Exercise: Report each line from the listing that the string "apply" appears in.

☆ ☆ ☆ ☆ ☆ ☆ ☆

(** The whole switch: everything before [switch_waiting] only prepares the epoch. *)
Lemma switch_bits ident cfg kr cpu now rnd prev next st d :
  0 <= cpu < MAX_CPUS -> cache_ok ident st -> ident_ok ident kr -> 0 <= d < MAX_TARGETS ->
  let st' := on_sched_switch cfg kr cpu now rnd prev next st in
  cache_ok ident st' /\
  (forall c, bit_of st' c d =
     if decide (cpu = c) then
       task_bit kr next (2 <=? task_cfs_h_nr_running kr next) st d
         (task_bit kr prev ((1 <=? task_cfs_h_nr_running kr prev) && negb (task_cfs_rq_is_throttled kr prev))
            st d ((arr_get 0 (waiting_epoch_by_cpu st) cpu =? target_css_id_epoch st) && bit_of st cpu d))
     else bit_of st c d) /\
  (forall c, arr_get 0 (running_css_id_by_cpu st') c =
     if decide (cpu = c) then match task_group_id kr next with Some (_, id) => id + 1 | None => 0 end
     else arr_get 0 (running_css_id_by_cpu st) c).
Proof.
  intros Hc Hk Hid Hd. unfold on_sched_switch.
  rewrite (proj2 (Z.leb_gt MAX_CPUS cpu)), land_511 by lia. cbv zeta.
  set (st1 := ensure_waiting_bitmap_epoch cpu (target_css_id_epoch st) st).
  assert (H1 : target_css_id_epoch st1 = target_css_id_epoch st /\
    target_cgid_to_dense st1 = target_cgid_to_dense st /\
    running_css_id_by_cpu st1 = running_css_id_by_cpu st).
  { subst st1. unfold ensure_waiting_bitmap_epoch. by case_if. }
  destruct H1 as (He1 & Ht1 & Hr1).
  pose proof (cache_ok_ensure ident cpu (target_css_id_epoch st) st Hk) as Hk1. fold st1 in Hk1.
  pose proof (fun c => ensure_epoch_bit cpu (target_css_id_epoch st) st c d Hc) as Hb1. fold st1 in Hb1.
  set (st3 := flush_slice_batch_if_aged _ _ _ _).
  assert (C3 : same_class st1 st3) by (etransitivity; [|apply class_aged]; done).
  clearbody st3. set (start := arr_get 0 _ cpu). clearbody start.
  pose proof (switch_group kr prev cpu cpu st3) as Gp. cbv zeta in Gp.
  match goal with |- context [switch_identity cpu cpu ?tg ?css st3] =>
    pose proof (class_switch_identity cpu cpu tg css st3) as C4;
    destruct (switch_identity cpu cpu tg css st3) as [pix st4] end.
  pose proof (switch_group kr next cpu cpu st4) as Gn. cbv zeta in Gn.
  match goal with |- context [switch_identity cpu cpu ?tg ?css st4] =>
    pose proof (class_switch_identity cpu cpu tg css st4) as C5;
    destruct (switch_identity cpu cpu tg css st4) as [nix st5] end.
  simpl in Gp, Gn, C4, C5. set (st6 := switch_sample _ _ _ _ _ _ _ _ _ _ st5).
  assert (C6 : same_class st1 st6).
  { etransitivity; [exact C3|]. etransitivity; [exact C4|]. etransitivity; [exact C5|].
    apply class_sample. }
  clearbody st6. clear C3 C4 C5. pose proof C6 as (E1 & E2 & _ & E4 & _ & E6 & _).
  pose proof (switch_waiting_bits ident kr cpu prev next pix nix st6 d Hc
                (cache_ok_class _ _ _ C6 Hk1) Hid Hd) as H. cbv zeta in H.
  rewrite E1, He1 in H. destruct H as (A & B & D).
  { intros g id Hg. rewrite Hg in Gp. tauto. }
  { intros g id Hg. rewrite Hg in Gn. tauto. }
  split_and!; [exact A| |].
  - intros c. rewrite B. unfold task_bit, task_target. rewrite E2, Ht1.
    assert (Hbit : forall c, bit_of st6 c d = bit_of st1 c d) by (intros; unfold bit_of; by rewrite E4).
    rewrite !Hbit, !Hb1, (decide_True (P := cpu = cpu)) by done. by destruct (decide (cpu = c)).
  - intros c. by rewrite D, E6, Hr1.
Qed.

(** ** Wakeups, migrations and unthrottling *)

Definition group_target (kr : sb_kernel) (tg : Z) st : option Z :=
  if (tg =? 0) || (MAX_CSS_IDS <=? task_group_css_id kr tg) then None
  else
    let d := classify (target_cgid_to_dense st) tg in
    if d =? NON_TARGET then None else Some d.

Lemma ensure_frame c e st :
  let st1 := ensure_waiting_bitmap_epoch c e st in
  target_css_id_epoch st1 = target_css_id_epoch st /\
  target_cgid_to_dense st1 = target_cgid_to_dense st /\
  running_css_id_by_cpu st1 = running_css_id_by_cpu st /\
  unthrottle_entry_cfs_rq_by_cpu st1 = unthrottle_entry_cfs_rq_by_cpu st /\
  events st1 = events st /\ perf_rets st1 = perf_rets st.
Proof. unfold ensure_waiting_bitmap_epoch. by case_if. Qed.

(** The bit a CPU's bitmap shows once its epoch is current. *)
Definition current_bit st (c d : Z) : bool :=
  (arr_get 0 (waiting_epoch_by_cpu st) c =? target_css_id_epoch st) && bit_of st c d.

☆ ☆ ☆ ☆ ☆ ☆ ☆

Task result:
  assert (C3 : same_class st1 st3) by (etransitivity; [|apply class_aged]; done).
    apply class_sample. }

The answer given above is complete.